I fail to understand how you can interpret the removal of the sentence "The Arduino language is based on C/C++" from the reference home page as "trying".
There's a link on the page for recommending documentation changes. Maybe that would be a good location to make recommendations.
I'm well aware of this. I'm the top contributor to the
arduino/reference-en repository and the lead maintainer of the project. But I'm glad you brought it up because I would love to see more of the Arduino community take advantage of this excellent opportunity to collaborate on such important documentation. There is a tutorial here:
https://create.arduino.cc/projecthub/Arduino_Genuino/contribute-to-the-arduino-reference-af7c37I would suggest you limit the suggestions to focus on beginners to make this acceptable.

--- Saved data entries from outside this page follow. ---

(** [queue_client_data]; [closed] says the writer task has ended, so that the
    command channel has no receiver. *)
Definition queue_client_data (now : Z) (closed spurious : bool) (data : bytes) (t : TcpTunnel) (pc : ShardPc) (c : Cells)
    : option (ShardPc * TcpTunnel * Cells * ShardRet) :=
  let queued := queued_client_bytes c in
  match pc with
  | SIdle => if client_finished t then Some (SIdle, t, c, RetBool false) else Some (SCas data queued, t, c, RetNone)
  | SCas data current =>
      match reserve_bounded spurious queued current (zlen data) MAX_BUFFERED_CLIENT_BYTES with
      | Refused => Some (SIdle, t, c, RetBool false)
      | Reserved next => Some (SSend data, t, set_client c (commands c) next (client_capacity_waiter c), RetNone)
      | Retry observed => Some (SCas data observed, t, c, RetNone)
      end
  | SSend data =>
      if closed then Some (SUndo data, t, c, RetNone)
      else Some (SIdle,
             set_tunnel t now (pending_responses t) (upstream_finished t) (response_finished t) (client_finished t)
               (writer_finished t),
             set_client c (commands c ++ [CmdData data]) queued (client_capacity_waiter c), RetBool true)
  | SUndo data =>
      Some (SIdle, t, set_client c (commands c) (fetch_sub queued (zlen data)) (client_capacity_waiter c),
        RetBool false)
  | _ => None
  end.

Definition finish_client (now : Z) (closed : bool) (t : TcpTunnel) (c : Cells) : TcpTunnel * Cells :=
  if client_finished t then (t, c)
  else (set_tunnel t now (pending_responses t) (upstream_finished t) (response_finished t) true
          (writer_finished t),
        if closed then c
        else set_client c (commands c ++ [CmdFinish]) (queued_client_bytes c) (client_capacity_waiter c)).

(** The whole relay.  The last five fields record history: request bytes
    accepted from the client, bytes written to the target, bytes read from it,
    bytes HTTP/3 took, and whether the shard was told that there is no capacity
    and has not been woken since. *)
Record Relay := {
  r_tun : TcpTunnel;
  r_cells : Cells;
  r_writer : WriterPc;
  r_reader : ReaderPc;
  r_shard : ShardPc;
  r_ret : ShardRet;
  accepted : bytes;
  sock_out : bytes;
  sock_in : bytes;
  h3_out : bytes;
  parked : bool;
}.

Definition is_wdone (pc : WriterPc) : bool := match pc with WDone => true | _ => false end.

(** [TcpTunnel::drop] aborts both tasks. *)
Definition drop_tunnel (s : Relay) : Relay :=
  {| r_tun := r_tun s; r_cells := r_cells s; r_writer := WDone; r_reader := RDone; r_shard := SDropped;
     r_ret := RetNone; accepted := accepted s; sock_out := sock_out s; sock_in := sock_in s;
     h3_out := h3_out s; parked := false |}.

Definition set_shard (s : Relay) (t : TcpTunnel) (c : Cells) (pc : ShardPc) (ret : ShardRet)
    (taken delivered : bytes) (p : bool) : Relay :=
  {| r_tun := t; r_cells := c; r_writer := r_writer s; r_reader := r_reader s; r_shard := pc; r_ret := ret;
     accepted := accepted s ++ taken; sock_out := sock_out s; sock_in := sock_in s;
     h3_out := h3_out s ++ delivered; parked := p |}.

(** [client_capacity] returning zero parks the shard; a result with capacity
    unparks it. *)
Definition parks (ret : ShardRet) (p : bool) : bool :=
  match ret with RetCapacity n => bool_decide (n = 0) | _ => p end.
Lemma shard_wake_inv now op s s' :
  client_inv s -> wake_inv s -> shard_step now op s = Some s' -> wake_inv s'.
Proof.
  intros Hc Hi Hs. unfold shard_step in Hs.
  destruct (r_shard s) eqn:Hsh, op; simplify_eq; try call_returns Hs pc t' c ret Hst;
    try (rewrite <- Hsh in Hst; apply capacity_wake_inv; rewrite ?Hsh; auto; by rewrite Hsh in Hst);
    try (rewrite <- Hsh in Hst; eapply queue_wake_inv; [done|done| |exact Hst]; rewrite Hsh; auto).
  - unfold finish_client in Hs. destruct (client_finished (r_tun s)); simplify_eq; apply idle_wake_inv; try done;
      destruct (is_wdone _) eqn:?; try done. intros H. by rewrite H in *.
  - destruct (events (r_cells s)) as [|e es] eqn:He; simplify_eq. by apply recv_wake_inv.
  - unfold front_response, advance_response in Hs.
    destruct (pending_responses (r_tun s)); simplify_option_eq; by apply idle_wake_inv.
  - destruct (_ && _); simplify_eq. by apply idle_wake_inv.
Qed.

Lemma wake_inv_live idx sid s : relay_live idx sid s -> wake_inv s.
Proof.
  induction 1 as [now addr|l s s' Hl IH Ho Hs]; [by split|].
  apply live_reachable, client_inv_reachable in Hl. destruct l as [io|io|now op].
  - by eapply writer_wake_inv.
  - by eapply reader_wake_inv.
  - by eapply shard_wake_inv.
Qed.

This is the sole documentation of the Arduino programming language. It needs to provide for the needs of all users, not only beginners. Making things beginner friendly is essential, but the goal is to help people eventually progress beyond the beginner stage. Too often in technical subjects I see these knowledge gaps that can be such a huge barrier. I think the attitude people have is "someone will tell you about that". That someone would traditionally be a professor, mentor, or coworker. But the people who are teaching themselves these subjects often don't have access to the gatekeepers who judge whether they're worthy of receiving the secret knowledge that allows them to move to the next level. Maybe they'll be able to sort through mountains of garbage on Google until they find that information buried in some random comment thread, maybe they won't. The only purpose of a system like that is to prevent anyone outside the inner circle of universities and industry from gaining proficiency. Arduino is about freeing the knowledge to make this stuff accessible to everyone. That means providing proper documentation.